__YOUR INSTRUCTIONS__
Could you reproduce the lines below from the one with "flattens_group name g" through the one with "with (P0 := λ ms l"? Keep both ends and add nothing.

************

(** [active]: the options apply to the host; [never]: nothing below may match. *)
Inductive file_expands : bool → bool → str → list str → Prop :=
| file_intro active never path text active' out :
    read_user_config_file sys path = Ok text →
    block_expands never (active && negb never) (lines text) active' out →
    file_expands active never path out
with block_expands : bool → bool → list str → bool → list str → Prop :=
| block_nil never active : block_expands never active [] active []
| block_host never active line ls matched active' out :
    directive_of line = HostLine → host_directive_matches russh_port line host = Ok matched →
    block_expands never (negb never && matched) ls active' out →
    block_expands never active (line :: ls) active' out
| block_match never active line ls matched active' out :
    directive_of line = MatchLine → supported_match_directive_matches russh_port line host = Ok matched →
    block_expands never (negb never && matched) ls active' out →
    block_expands never active (line :: ls) active' out
| block_option never active line ls active' out :
    directive_of line = OptionLine ∨ directive_of line = BlankLine →
    (active = false → validate_inactive_option russh_port line host = Ok tt) →
    block_expands never active ls active' out →
    block_expands never active (line :: ls) active' ((if active then [line] else []) ++ out)
| block_include never active line ls arguments files included active' out :
    directive_of line = IncludeLine → include_arguments line = Ok (Some arguments) →
    validate_include_arguments arguments = Ok tt →
    Forall2 (λ argument fs, included_files sys home argument = Ok fs) arguments files →
    (* an included file keeps its own state: the state here is the one before *)
    files_expand active (never || negb active) (concat files) included →
    block_expands never active ls active' out →
    block_expands never active (line :: ls) active' (included ++ out)
with files_expand : bool → bool → list str → list str → Prop :=
| files_nil active never : files_expand active never [] []
| files_cons active never f fs out outs :
    file_expands active never f out → files_expand active never fs outs →
    files_expand active never (f :: fs) (out ++ outs).
Definition target_parse (value : str) : result ConnectionTarget :=
  bail_if (bool_decide (value = [])) "SSH target cannot be empty" ≫= λ _,
  bail_if (existsb (λ c, is_whitespace c || is_control c) value)
    "SSH target cannot contain whitespace or control characters" ≫= λ _,
  match rsplit_once at_sign value with
  | Some (username, host) =>
      bail_if (bool_decide (username = [])) "SSH target username cannot be empty" ≫= λ _,
      bail_if (bool_decide (host = [])) "SSH target host cannot be empty" ≫= λ _,
      bail_if (contains_char username at_sign || contains_char host at_sign)
        "SSH target must contain at most one '@'" ≫= λ _,
      normalize_host host ≫= λ host, Ok (mk_target host (Some username))
  | None => normalize_host value ≫= λ host, Ok (mk_target host None)
  end.

(** *** The host catalog *)
Record OpenSshHostCatalog := mk_catalog {
  config_path : option str;
  aliases : list str;
  has_unsupported_structural_directives : bool;
}.

Definition directive_parts (line : str) : option (str * str) :=
  let line := trim_start line in
  if bool_decide (line = []) || starts_with line [hash] then None
  else
    let key := take_while (λ c, negb (is_key_end c)) line in
    let arguments := trim_start (drop_while (λ c, negb (is_key_end c)) line) in
    Some (key, match strip_prefix [equals] arguments with Some rest => trim_start rest | None => arguments end).

Definition is_quote (c : char) : bool := (c =? 39) || (c =? dquote).

(** The loop over the words; a comment ends it. *)
Fixpoint host_tokens_from (raws : list str) : list str :=
  match raws with
  | [] => []
  | raw :: raws =>
      let '(token, comment_started) :=
        match split_once hash raw with Some (before, _) => (before, true) | None => (raw, false) end in
      let token := trim_matches is_quote token in
      (if bool_decide (token = []) then [] else [token]) ++ (if comment_started then [] else host_tokens_from raws)
  end.
Definition host_tokens (arguments : str) : list str := host_tokens_from (split_ascii_whitespace arguments).

Definition is_pattern_char (c : char) : bool :=
  is_whitespace c || is_control c || (c =? 42) || (c =? 63) || (c =? open_bracket) || (c =? close_bracket).

Definition concrete_alias (value : str) : bool :=
  if bool_decide (value = []) || starts_with value [bang] then false else negb (existsb is_pattern_char value).

(** The body of the loop over the lines. *)
Definition catalog_step (state : gset str * bool) (line : str) : gset str * bool :=
  match directive_parts line with
  | None => state
  | Some (key, arguments) =>
      let unsupported :=
        if eq_ignore_ascii_case key (lit "match") || eq_ignore_ascii_case key (lit "include") then true else state.2 in
      if negb (eq_ignore_ascii_case key (lit "host")) then (state.1, unsupported)
      else (foldl (λ aliases token, if concrete_alias token then {[ token ]} ∪ aliases else aliases)
              state.1 (host_tokens arguments), unsupported)
  end.

(** The elements of a [BTreeSet<String>] in iteration order. *)
Definition btree_elements (s : gset str) : list str := merge_sort str_le (elements s).

Definition parse_host_catalog (contents : str) (config_path : option str) : OpenSshHostCatalog :=
  let '(aliases, unsupported) := foldl catalog_step (∅, false) (lines contents) in
  mk_catalog config_path (btree_elements aliases) unsupported.

(** ** Targets *)
Lemma contains_char_elem s c : contains_char s c = true ↔ c ∈ s.
Proof.
  unfold contains_char. rewrite existsb_exists. setoid_rewrite <- list_elem_of_In. split.
  - intros (d & Hd & Heq%Z.eqb_eq). by subst.
  - intros Hc. exists c. by rewrite Z.eqb_refl.
Qed.

Lemma contains_char_not s c : contains_char s c = false ↔ c ∉ s.
Proof. rewrite <- contains_char_elem, not_true_iff_false. done. Qed.

Lemma reverse_around c (a b : str) : reverse (a ++ c :: b) = reverse b ++ c :: reverse a.
Proof. by rewrite reverse_app, reverse_cons, <- app_assoc. Qed.

Lemma rsplit_once_some c s a b : rsplit_once c s = Some (a, b) ↔ s = a ++ c :: b ∧ c ∉ b.
Proof.
  unfold rsplit_once. split.
  - destruct (split_once c (reverse s)) as [[x y]|] eqn:Hs; [|done]. intros [= <- <-].
    apply split_once_some in Hs as [Heq Hx]. apply (f_equal reverse) in Heq.
    rewrite reverse_involutive, reverse_around in Heq. by rewrite elem_of_reverse.
  - intros [-> Hb].
    assert (split_once c (reverse (a ++ c :: b)) = Some (reverse b, reverse a)) as ->
      by (apply split_once_some; by rewrite reverse_around, elem_of_reverse).
    by rewrite !reverse_involutive.
Qed.

Lemma rsplit_once_none c s : rsplit_once c s = None ↔ c ∉ s.
Proof.
  unfold rsplit_once. destruct (split_once c (reverse s)) as [[x y]|] eqn:Hs.
  - apply split_once_some in Hs as [Heq _]. split; [done|]. intros Hn. exfalso. apply Hn.
    apply (elem_of_reverse (A:=Z)). assert (c ∈ x ++ c :: y) as Hc by set_solver. by rewrite <- Heq in Hc.
  - apply split_once_none in Hs. by rewrite elem_of_reverse in Hs.
Qed.

Lemma strip_suffix_some p s rest : strip_suffix p s = Some rest ↔ s = rest ++ p.
Proof.
  unfold strip_suffix. rewrite fmap_Some. setoid_rewrite strip_prefix_some. split.
  - intros (x & Hx & ->). apply (f_equal reverse) in Hx. by rewrite reverse_app, !reverse_involutive in Hx.
  - intros ->. exists (reverse rest). by rewrite reverse_app, reverse_involutive.
Qed.

(** [host:port], which a target may not be. *)
Definition host_port (s : str) : Prop :=
  ∃ host port, s = host ++ colon :: port ∧ colon ∉ host ∧ host ≠ [] ∧ port ≠ [] ∧
    Forall (λ c, is_ascii_digit c = true) port.

(** A host as it is written, and the host it stands for. *)
Definition denotes (raw host : str) : Prop :=
  open_bracket ∉ host ∧ close_bracket ∉ host ∧
  (raw = open_bracket :: host ++ [close_bracket] ∧ host ≠ [] ∨ raw = host ∧ ¬ host_port host).
Lemma NoDup_add_all acc l : NoDup acc → NoDup (add_all acc l).
Proof.
  revert acc. induction l as [|x l IH]; intros acc Hacc; [done|]. cbn [add_all foldl]. apply IH.
  unfold add_new. case_bool_decide; [done|]. apply NoDup_app. split_and!; [done| |apply NoDup_singleton].
  intros y Hy ->%list_elem_of_singleton. done.
Qed.

(** ** The reference semantics *)
Section groups.
Context (groups : gmap str InventoryGroup).

Inductive flattens : str → list str → Prop :=
| flattens_group name g l :
    groups !! name = Some g → flatten_members (g_members g) l → flattens name l
with flatten_members : list InventoryMember → list str → Prop :=
| flatten_nil : flatten_members [] []
| flatten_host h ms l : flatten_members ms l → flatten_members (Host h :: ms) (h :: l)
| flatten_sub name ms l k : flattens name l → flatten_members ms k → flatten_members (Group name :: ms) (l ++ k).

Scheme flattens_mut := Induction for flattens Sort Prop
with flatten_members_mut := Induction for flatten_members Sort Prop.

(** Group [x] has [y] as a member. *)
Definition refers (x y : str) : Prop := ∃ g, groups !! x = Some g ∧ Group y ∈ g_members g.

Lemma flattens_acc name l : flattens name l → Acc (flip refers) name.
Proof.
  intros H. induction H as [name g l Hg _ IH| |h ms l _ IH|name ms l k _ IHn _ IHm] using flattens_mut
    with (P0 := λ ms _ _, ∀ y, Group y ∈ ms → Acc (flip refers) y).
  - constructor. intros y (g' & Hg' & Hy). rewrite Hg in Hg'. injection Hg' as <-. by apply IH.
  - intros y []%not_elem_of_nil.
  - intros y [?|Hy]%elem_of_cons; [done|]. by apply IH.
  - intros y [[= ->]|Hy]%elem_of_cons; [done|]. by apply IHm.
Qed.

Lemma acc_irreflexive x : Acc (flip refers) x → ¬ tc refers x x.
Proof.
  intros Hacc. induction Hacc as [x _ IH]. intros Hx.
  inversion Hx as [? ? Hxx|? y ? Hxy Hyx]; subst; [by apply (IH x Hxx)|].
  apply (IH y Hxy). eapply tc_r; [exact Hyx|exact Hxy].
Qed.

Lemma flattens_no_cycle name l : flattens name l → ¬ tc refers name name.
Proof. intros H%flattens_acc. by apply acc_irreflexive. Qed.

Lemma flattens_functional name l k : flattens name l → flattens name k → l = k.
Proof.
  intros H. revert k. induction H as [name g l Hg _ IH| |h ms l _ IH|name ms l k _ IHn _ IHm] using flattens_mut
    with (P0 := λ ms l _, ∀ k, flatten_members ms k → l = k).
  - intros k Hk. inversion Hk as [? g' ? Hg' Hms]. subst. apply IH. congruence.
  - intros k Hk. by inversion Hk.
  - intros k' Hk. inversion Hk; subst. f_equal. by apply IH.
  - intros k' Hk. inversion Hk; subst. f_equal; [by apply IHn|by apply IHm].
Qed.

(** ** The code against the semantics *)
Definition coherent (state : Expansion) : Prop := seen_hosts state = list_to_set (expanded state).

(** [state] after the hosts [l]. *)
Definition grown (state : Expansion) (l : list str) : Expansion :=
  mk_expansion (visiting state) (list_to_set (add_all (expanded state) l)) (add_all (expanded state) l).

Lemma grown_coherent state l : coherent (grown state l).
Proof. done. Qed.

Lemma grown_app state l k : grown state (l ++ k) = grown (grown state l) k.
Proof. unfold grown. cbn [expanded visiting]. by rewrite add_all_app. Qed.

Lemma grown_nil state : coherent state → grown state [] = state.
Proof. destruct state as [v s e]. unfold coherent, grown. cbn. by intros ->. Qed.

Lemma leave_visit name state l : leave (grown (visit name state) l) = grown state l.
Proof.
  unfold leave, grown, visit. cbn [visiting expanded seen_hosts].
  replace (length (visiting state ++ [name]) - 1)%nat with (length (visiting state)) by (rewrite length_app; cbn; lia).
  by rewrite take_app_length.
Qed.

Lemma expand_host_ok h state state' :
  coherent state → zlen (expanded state) ≤ MAX_EXPANDED_GROUP_HOSTS →
  expand_host h state = Ok state' ↔
  state' = grown state [h] ∧ zlen (expanded (grown state [h])) ≤ MAX_EXPANDED_GROUP_HOSTS.
Proof.
  intros Hc Hmax. destruct state as [v s e]. unfold coherent in Hc. cbn in Hc. subst s.
  unfold expand_host, grown, add_all. cbn [seen_hosts visiting expanded foldl]. unfold add_new.
  assert (bool_decide (h ∈ (list_to_set e : gset str)) = bool_decide (h ∈ e)) as ->
    by (apply bool_decide_ext; apply elem_of_list_to_set).
  case_bool_decide; [naive_solver|]. rewrite bind_ok. split.
  - intros ([] & Hle%bail_if_ok & [= <-]). split; [|lia]. f_equal. rewrite list_to_set_app_L. set_solver.
  - intros [-> Hle]. exists tt. split; [apply bail_if_ok; lia|]. f_equal. f_equal. rewrite list_to_set_app_L. set_solver.
Qed.

(** The loop over the members, with the recursive call abstracted. *)
Definition members_loop (call : str → Expansion → result Expansion) (state : Expansion) (ms : list InventoryMember) :=
  try_fold (λ state member,
    match member with Host host => expand_host host state | Group group => call group state end) state ms.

************

__EXPECTED OUTPUT__
| flattens_group name g l :
    groups !! name = Some g → flatten_members (g_members g) l → flattens name l
with flatten_members : list InventoryMember → list str → Prop :=
| flatten_nil : flatten_members [] []
| flatten_host h ms l : flatten_members ms l → flatten_members (Host h :: ms) (h :: l)
| flatten_sub name ms l k : flattens name l → flatten_members ms k → flatten_members (Group name :: ms) (l ++ k).

Scheme flattens_mut := Induction for flattens Sort Prop
with flatten_members_mut := Induction for flatten_members Sort Prop.

(** Group [x] has [y] as a member. *)
Definition refers (x y : str) : Prop := ∃ g, groups !! x = Some g ∧ Group y ∈ g_members g.

Lemma flattens_acc name l : flattens name l → Acc (flip refers) name.
Proof.
  intros H. induction H as [name g l Hg _ IH| |h ms l _ IH|name ms l k _ IHn _ IHm] using flattens_mut
    with (P0 := λ ms _ _, ∀ y, Group y ∈ ms → Acc (flip refers) y).
  - constructor. intros y (g' & Hg' & Hy). rewrite Hg in Hg'. injection Hg' as <-. by apply IH.
  - intros y []%not_elem_of_nil.
  - intros y [?|Hy]%elem_of_cons; [done|]. by apply IH.
  - intros y [[= ->]|Hy]%elem_of_cons; [done|]. by apply IHm.
Qed.

Lemma acc_irreflexive x : Acc (flip refers) x → ¬ tc refers x x.
Proof.
  intros Hacc. induction Hacc as [x _ IH]. intros Hx.
  inversion Hx as [? ? Hxx|? y ? Hxy Hyx]; subst; [by apply (IH x Hxx)|].
  apply (IH y Hxy). eapply tc_r; [exact Hyx|exact Hxy].
Qed.

Lemma flattens_no_cycle name l : flattens name l → ¬ tc refers name name.
Proof. intros H%flattens_acc. by apply acc_irreflexive. Qed.

Lemma flattens_functional name l k : flattens name l → flattens name k → l = k.
Proof.
  intros H. revert k. induction H as [name g l Hg _ IH| |h ms l _ IH|name ms l k _ IHn _ IHm] using flattens_mut
    with (P0 := λ ms l _, ∀ k, flatten_members ms k → l = k).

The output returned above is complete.